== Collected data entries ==
= Beginning of Section =
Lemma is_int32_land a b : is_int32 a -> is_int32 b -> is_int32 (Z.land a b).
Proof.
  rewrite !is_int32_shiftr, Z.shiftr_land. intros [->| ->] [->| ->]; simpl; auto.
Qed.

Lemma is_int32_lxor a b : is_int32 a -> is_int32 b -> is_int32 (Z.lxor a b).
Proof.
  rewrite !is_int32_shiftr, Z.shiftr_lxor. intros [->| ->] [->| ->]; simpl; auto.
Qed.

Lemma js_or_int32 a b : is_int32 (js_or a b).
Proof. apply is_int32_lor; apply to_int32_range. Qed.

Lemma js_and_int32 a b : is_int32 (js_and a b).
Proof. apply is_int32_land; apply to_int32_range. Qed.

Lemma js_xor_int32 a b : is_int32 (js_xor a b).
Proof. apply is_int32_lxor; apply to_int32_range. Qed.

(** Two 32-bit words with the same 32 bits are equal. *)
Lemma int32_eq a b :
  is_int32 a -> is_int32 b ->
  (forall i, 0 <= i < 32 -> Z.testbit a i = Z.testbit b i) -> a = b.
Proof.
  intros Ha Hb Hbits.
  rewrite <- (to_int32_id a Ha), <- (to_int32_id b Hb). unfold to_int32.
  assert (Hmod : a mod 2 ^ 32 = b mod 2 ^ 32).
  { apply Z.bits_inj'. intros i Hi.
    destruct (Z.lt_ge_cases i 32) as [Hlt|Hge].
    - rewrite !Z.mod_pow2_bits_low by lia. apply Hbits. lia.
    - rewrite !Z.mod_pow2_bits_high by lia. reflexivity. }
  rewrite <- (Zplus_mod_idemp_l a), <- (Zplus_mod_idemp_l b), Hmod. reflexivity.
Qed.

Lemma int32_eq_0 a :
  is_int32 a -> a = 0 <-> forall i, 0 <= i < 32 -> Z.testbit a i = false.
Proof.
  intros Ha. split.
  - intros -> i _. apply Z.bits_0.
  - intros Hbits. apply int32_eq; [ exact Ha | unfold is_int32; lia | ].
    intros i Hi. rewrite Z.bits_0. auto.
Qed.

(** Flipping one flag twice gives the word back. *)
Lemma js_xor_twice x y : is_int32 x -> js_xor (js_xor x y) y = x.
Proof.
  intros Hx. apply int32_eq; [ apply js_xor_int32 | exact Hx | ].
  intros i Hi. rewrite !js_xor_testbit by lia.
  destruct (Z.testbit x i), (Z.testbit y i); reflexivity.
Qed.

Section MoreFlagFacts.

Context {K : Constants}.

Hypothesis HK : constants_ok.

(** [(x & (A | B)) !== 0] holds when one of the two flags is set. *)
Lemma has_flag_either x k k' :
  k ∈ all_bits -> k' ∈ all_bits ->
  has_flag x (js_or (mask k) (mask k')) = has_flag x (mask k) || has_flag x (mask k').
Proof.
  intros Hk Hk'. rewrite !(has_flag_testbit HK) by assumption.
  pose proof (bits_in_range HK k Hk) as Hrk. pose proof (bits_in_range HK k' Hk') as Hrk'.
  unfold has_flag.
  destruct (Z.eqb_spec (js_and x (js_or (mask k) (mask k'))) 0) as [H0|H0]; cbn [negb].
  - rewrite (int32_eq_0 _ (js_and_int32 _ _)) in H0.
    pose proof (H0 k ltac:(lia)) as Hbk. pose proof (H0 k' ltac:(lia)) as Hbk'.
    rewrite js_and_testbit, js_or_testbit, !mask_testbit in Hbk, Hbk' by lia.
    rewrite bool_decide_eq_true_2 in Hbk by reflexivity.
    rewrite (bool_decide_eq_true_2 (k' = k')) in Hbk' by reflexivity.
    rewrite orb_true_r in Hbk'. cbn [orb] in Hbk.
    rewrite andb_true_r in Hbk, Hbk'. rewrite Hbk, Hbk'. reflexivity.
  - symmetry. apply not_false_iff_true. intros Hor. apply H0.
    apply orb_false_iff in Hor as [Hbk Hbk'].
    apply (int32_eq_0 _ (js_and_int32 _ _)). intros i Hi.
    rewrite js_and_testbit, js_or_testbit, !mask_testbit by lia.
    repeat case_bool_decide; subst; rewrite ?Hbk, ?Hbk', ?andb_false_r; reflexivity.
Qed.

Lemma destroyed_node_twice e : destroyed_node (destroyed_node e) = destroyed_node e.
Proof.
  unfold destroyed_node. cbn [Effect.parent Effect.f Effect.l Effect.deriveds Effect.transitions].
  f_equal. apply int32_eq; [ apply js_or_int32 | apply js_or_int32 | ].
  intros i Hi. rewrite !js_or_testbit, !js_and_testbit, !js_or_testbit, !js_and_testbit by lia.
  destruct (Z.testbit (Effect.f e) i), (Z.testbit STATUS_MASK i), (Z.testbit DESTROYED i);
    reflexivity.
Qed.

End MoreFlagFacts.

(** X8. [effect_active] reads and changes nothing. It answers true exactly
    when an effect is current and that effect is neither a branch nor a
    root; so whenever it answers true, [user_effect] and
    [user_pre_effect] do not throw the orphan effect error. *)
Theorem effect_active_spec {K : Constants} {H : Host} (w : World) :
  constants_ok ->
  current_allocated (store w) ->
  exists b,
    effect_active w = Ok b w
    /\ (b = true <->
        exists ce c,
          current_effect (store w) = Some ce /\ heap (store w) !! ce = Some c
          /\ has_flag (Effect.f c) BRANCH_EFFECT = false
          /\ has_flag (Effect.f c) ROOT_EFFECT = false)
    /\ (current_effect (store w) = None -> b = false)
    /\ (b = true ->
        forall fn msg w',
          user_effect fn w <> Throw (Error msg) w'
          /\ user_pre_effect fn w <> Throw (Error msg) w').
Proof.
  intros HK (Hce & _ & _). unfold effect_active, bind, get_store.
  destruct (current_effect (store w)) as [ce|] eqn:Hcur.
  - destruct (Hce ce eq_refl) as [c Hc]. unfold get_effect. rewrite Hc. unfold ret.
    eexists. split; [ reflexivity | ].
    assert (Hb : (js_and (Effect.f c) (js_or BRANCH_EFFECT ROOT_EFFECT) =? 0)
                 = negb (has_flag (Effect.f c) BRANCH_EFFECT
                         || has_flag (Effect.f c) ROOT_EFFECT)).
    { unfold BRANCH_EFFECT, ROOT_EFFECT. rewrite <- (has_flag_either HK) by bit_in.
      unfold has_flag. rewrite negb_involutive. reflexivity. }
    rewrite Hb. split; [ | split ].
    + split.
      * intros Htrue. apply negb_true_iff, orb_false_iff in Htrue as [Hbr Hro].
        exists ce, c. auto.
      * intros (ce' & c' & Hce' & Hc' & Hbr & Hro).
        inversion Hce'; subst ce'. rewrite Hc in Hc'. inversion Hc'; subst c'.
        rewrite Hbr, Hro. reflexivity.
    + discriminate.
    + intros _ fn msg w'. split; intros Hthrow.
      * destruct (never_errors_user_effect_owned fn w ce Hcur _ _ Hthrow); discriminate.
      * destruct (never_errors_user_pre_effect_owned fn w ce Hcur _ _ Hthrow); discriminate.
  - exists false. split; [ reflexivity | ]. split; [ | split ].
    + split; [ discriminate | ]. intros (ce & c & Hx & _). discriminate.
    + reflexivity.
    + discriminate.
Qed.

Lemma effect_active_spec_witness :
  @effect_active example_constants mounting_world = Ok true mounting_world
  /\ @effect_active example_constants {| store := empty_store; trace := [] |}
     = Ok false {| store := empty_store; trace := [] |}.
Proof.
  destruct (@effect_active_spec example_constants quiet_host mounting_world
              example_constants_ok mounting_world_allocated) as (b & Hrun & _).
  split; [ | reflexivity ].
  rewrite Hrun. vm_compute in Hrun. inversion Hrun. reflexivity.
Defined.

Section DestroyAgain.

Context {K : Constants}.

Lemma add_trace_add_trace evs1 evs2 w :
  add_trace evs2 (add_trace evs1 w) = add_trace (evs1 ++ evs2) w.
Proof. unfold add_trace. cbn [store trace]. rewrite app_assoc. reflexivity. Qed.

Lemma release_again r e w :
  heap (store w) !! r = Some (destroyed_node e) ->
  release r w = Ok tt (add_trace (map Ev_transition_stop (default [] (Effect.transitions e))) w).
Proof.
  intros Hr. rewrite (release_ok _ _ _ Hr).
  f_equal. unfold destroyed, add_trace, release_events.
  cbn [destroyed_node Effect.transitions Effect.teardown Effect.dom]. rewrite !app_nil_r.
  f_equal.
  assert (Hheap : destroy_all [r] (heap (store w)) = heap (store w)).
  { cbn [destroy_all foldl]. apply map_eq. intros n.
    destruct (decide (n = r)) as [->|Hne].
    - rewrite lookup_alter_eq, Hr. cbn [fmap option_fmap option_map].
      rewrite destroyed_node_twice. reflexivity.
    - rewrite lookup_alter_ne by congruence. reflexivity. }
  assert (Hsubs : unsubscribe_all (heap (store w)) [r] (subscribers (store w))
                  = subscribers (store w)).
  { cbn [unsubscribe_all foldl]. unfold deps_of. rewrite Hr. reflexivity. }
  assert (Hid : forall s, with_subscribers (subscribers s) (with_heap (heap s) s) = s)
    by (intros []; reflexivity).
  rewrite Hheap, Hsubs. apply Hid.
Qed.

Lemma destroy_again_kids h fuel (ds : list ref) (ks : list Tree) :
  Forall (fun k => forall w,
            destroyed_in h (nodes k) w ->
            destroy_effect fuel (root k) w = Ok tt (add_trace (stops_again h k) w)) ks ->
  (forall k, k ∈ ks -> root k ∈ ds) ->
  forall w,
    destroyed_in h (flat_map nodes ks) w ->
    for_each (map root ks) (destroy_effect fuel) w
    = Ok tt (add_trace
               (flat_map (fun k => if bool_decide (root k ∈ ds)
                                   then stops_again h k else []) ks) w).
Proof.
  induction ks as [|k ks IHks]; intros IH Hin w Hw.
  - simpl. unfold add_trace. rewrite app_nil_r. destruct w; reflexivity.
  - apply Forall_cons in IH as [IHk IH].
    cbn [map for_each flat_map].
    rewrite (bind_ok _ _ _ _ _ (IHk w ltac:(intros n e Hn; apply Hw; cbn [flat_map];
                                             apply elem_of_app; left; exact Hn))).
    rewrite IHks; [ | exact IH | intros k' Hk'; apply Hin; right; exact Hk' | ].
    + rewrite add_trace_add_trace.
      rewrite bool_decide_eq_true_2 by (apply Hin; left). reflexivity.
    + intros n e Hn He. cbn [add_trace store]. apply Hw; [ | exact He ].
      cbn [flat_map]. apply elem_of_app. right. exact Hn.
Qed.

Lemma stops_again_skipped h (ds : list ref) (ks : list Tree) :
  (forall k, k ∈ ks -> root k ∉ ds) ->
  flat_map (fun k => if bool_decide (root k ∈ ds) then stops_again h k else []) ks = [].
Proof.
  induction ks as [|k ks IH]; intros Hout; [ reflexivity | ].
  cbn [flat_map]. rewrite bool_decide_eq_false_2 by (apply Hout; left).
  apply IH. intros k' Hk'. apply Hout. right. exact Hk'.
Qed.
= End of Section =
From the records above, retype only the lines starting at the line that contains "intros Ha Hb Hbits." and ending at the line that contains "k ∈ all_bits -> k' ∈ all_bits ->", both included.

== OUTPUT FOR THIS TASK ==
  intros Ha Hb Hbits.
  rewrite <- (to_int32_id a Ha), <- (to_int32_id b Hb). unfold to_int32.
  assert (Hmod : a mod 2 ^ 32 = b mod 2 ^ 32).
  { apply Z.bits_inj'. intros i Hi.
    destruct (Z.lt_ge_cases i 32) as [Hlt|Hge].
    - rewrite !Z.mod_pow2_bits_low by lia. apply Hbits. lia.
    - rewrite !Z.mod_pow2_bits_high by lia. reflexivity. }
  rewrite <- (Zplus_mod_idemp_l a), <- (Zplus_mod_idemp_l b), Hmod. reflexivity.
Qed.

Lemma int32_eq_0 a :
  is_int32 a -> a = 0 <-> forall i, 0 <= i < 32 -> Z.testbit a i = false.
Proof.
  intros Ha. split.
  - intros -> i _. apply Z.bits_0.
  - intros Hbits. apply int32_eq; [ exact Ha | unfold is_int32; lia | ].
    intros i Hi. rewrite Z.bits_0. auto.
Qed.

(** Flipping one flag twice gives the word back. *)
Lemma js_xor_twice x y : is_int32 x -> js_xor (js_xor x y) y = x.
Proof.
  intros Hx. apply int32_eq; [ apply js_xor_int32 | exact Hx | ].
  intros i Hi. rewrite !js_xor_testbit by lia.
  destruct (Z.testbit x i), (Z.testbit y i); reflexivity.
Qed.

Section MoreFlagFacts.

Context {K : Constants}.

Hypothesis HK : constants_ok.

(** [(x & (A | B)) !== 0] holds when one of the two flags is set. *)
Lemma has_flag_either x k k' :
  k ∈ all_bits -> k' ∈ all_bits ->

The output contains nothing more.